Being a Canadian I’m proud of the efforts by our athletes have brought so far. I think it’s an affirmation that the powers enabling the Olympic team understand that Canadians can compete and win in winter sports. Seems silly right? All you have to do is go back to 1992 or 1988 to see how little importance these athletes held in terms of support.
Right now though something seems odd, a sense that feels a lot like 2006 and Turin. There are some sports that seem to not have the faith or the confidence by either Canadian media, fans, or the Olympic team itself.
Right now, and I mean this in a joking way, if Canadians fail to medal in curling I’d make them reimburse the COC. I’ll apply that same standard to ice hockey too as really there should be no excuse, hot goalies or not. I just feel there are doubters around making noise because they have a forum to do so. Opinion is mixing with projection and fact. That’s one guy’s opinion though right? Insert tongue-in-cheek sarcasm mark.

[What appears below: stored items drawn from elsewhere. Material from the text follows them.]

(* ===== verification/KafkaConsumer.v ===== *)
(** * The Kafka consumer ([cmd/cloud-connector/kafka_message_consumer.go])

    [handleMessage] turns a Kafka message into a call of the control message
    handler; [consumeMqttMessagesFromKafka] is the loop that fetches, processes
    and commits.  The Kafka reader is the class [KafkaReader]. *)

From S2P Require Import Prelude GoStrings GoNumTime Json Domain Config Topic Protocol Inventory MqttIngress ControlHandler.
From stdpp Require Import options.

Fixpoint getHeaderValueAsString (headers : list (string * string)) (headerName : string) : string :=
  match headers with
  | [] => EmptyString
  | (key, val) :: headers' =>
      if bool_decide (key = headerName) then val else getHeaderValueAsString headers' headerName
  end.

Section handleMessage.
Context {W : Type} `{!ConnectionRegistrar W, !AccountIdResolver W, !ConnectedClientRecorder W, !SourcesRecorder W, !Metrics W, !UUIDParse}.

(** Only a histogram is fed with the latency. *)
Definition recordMessageProcessingLatency (messageReceivedTime : string) : M W unit := mret tt.

Definition handleMessage (topicVerifier : TopicVerifier) (msg : kafka_message)
    : M W (option error) :=
  match km_Headers msg with
  | [] => mret None
  | headers =>
      let topic := getHeaderValueAsString headers TopicKafkaHeaderKey in
      let dateReceived := getHeaderValueAsString headers DateReceivedHeaderKey in
      recordMessageProcessingLatency dateReceived;;
      if bool_decide (topic = EmptyString) then mret None
      else
        let payload := km_Value msg in
        let '(topicType, clientID, err) := VerifyIncomingTopic topicVerifier topic in
        match err with
        | Some _ => mret None
        | None =>
            if bool_decide (topicType ≠ ControlTopicType) then mret None
            else HandleControlMessage clientID payload
        end
  end.
End handleMessage.

(** ** The loop *)

Class KafkaReader (W : Type) := {
  FetchMessage : M W (kafka_message + error);
  CommitMessages : kafka_message → M W (option error);
  (** the backoff: true when the timer fired, false when the context was done *)
  Backoff : M W bool;
  (** the send on [fatalProcessingError] *)
  NotifyFatal : M W unit;
  CloseReader : M W (option error);
}.
#[global] Hint Mode KafkaReader + : typeclass_instances.

Definition maxConsecutiveFetchErrors : Z := 10.
Definition maxConsecutiveCommitErrors : Z := 10.
Definition kafkaMessageReceivedCounter : string := "cloud_connector_kafka_message_received_count".

(** How one turn of a loop ends: again, with the counter of consecutive errors,
    or out of the outer loop. *)
Inductive turn := Again (errors : Z) | Stop.

Section loop.
Context {W : Type} `{!KafkaReader W, !Metrics W}.
Context (process : kafka_message → M W (option error)).

(** The inner loop; [Again] means the message is committed.  [fuel] is the number
    of turns: there are at most [maxConsecutiveCommitErrors] of them. *)
Fixpoint commit_loop (fuel : nat) (m : kafka_message) (consecutiveCommitErrors : Z) : M W turn :=
  match fuel with
  | O => panic "out of fuel"
  | S fuel' =>
      err ← CommitMessages m;
      match err with
      | None => mret (Again 0)
      | Some e =>
          if errors_Is_e e ErrCanceled then mret Stop
          else
            let consecutiveCommitErrors := (consecutiveCommitErrors + 1)%Z in
            if (maxConsecutiveCommitErrors <=? consecutiveCommitErrors)%Z
            then NotifyFatal;; mret Stop
            else
              fired ← Backoff;
              if fired : bool then commit_loop fuel' m consecutiveCommitErrors else mret Stop
      end
  end.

So what’s up your butt Tessier?
In my view the Olympics are a different type of sport and event. Today when I saw the Russian skier with a broken ski and the Canadian rush out to give him one so he could finish the race, in front of his fans and country-people I was touched. Would a Canadian hand a Russian a stick in hockey in the dying minutes with a 4-goal lead? I doubt it. When you see the small things that have no real bearing on the medal standings but say more about sportsmanship, character, and care it makes me wonder about the structure of the games. I don’t want the glamour and hype of professional hockey taking over the nation’s interests. Yes I enjoy Olympic hockey, at least after the pre-lims, but the hype is getting to me more than ever. I think it overshadows the other athletes, at least for the viewers. The charm of the Olympics is that you see sports and people that you so rarely encounter in our regular lives. Media goes to where the money is and that’s what gets covered to the extreme now. It’s not about fault or blame, more so it’s understanding that as Canadians, or any other nationality, we owe our athletes a bit more than ‘well hockey is not on…’
National pride is alive and well, if not even producing some chest thumping on Twitter. It just seems no one is going to get too excited until Canada gets towards the medal rounds in hockey.
At the last games, albeit hosted in Canada, it took an unscripted and surprising moment for the country to lets it’s guard down. It was John Montgomery grabbing a pitcher of beer and gulping it down as he walked through Whistler village as a gold medal winner. The party was on and it was okay to be ‘us’ in our country. With success coming faster and in greater medal quantity and rank this game, there is still an uneasy if not uptight feeling; the ‘what about hockey’ thoughts. They persist and not one game has happened for the Canadian squad.
If Canada does not win gold in either the men’s or women’s ice hockey, and that is a very real possibility, does that result overtake the rest of the team’s? Does it shroud everything else that has been accomplished? That’s the concern I have right now and if our World Junior Hockey Championship aftermath(s) is any indicator a less then perfect hockey result could mar an excellent team effort once again.- just like Turin. Yes heroes emerged but the talk was of one team’s failure. The heroes, those unsung people in a life that is devoted every day to competition with no spotlight and no million dollar or set-for-life contracts, they were sent packing.
As Canada comes to terms that it can produce a greater amount and variety of winter athletes than hockey players it needs to put them on the same podium or mantle with the same frequency. Right now we’re still star struck by our professional hockey players and the Olympics is just so much more than hockey. As for those curlers…they’ll just have to accept my over the top expectations.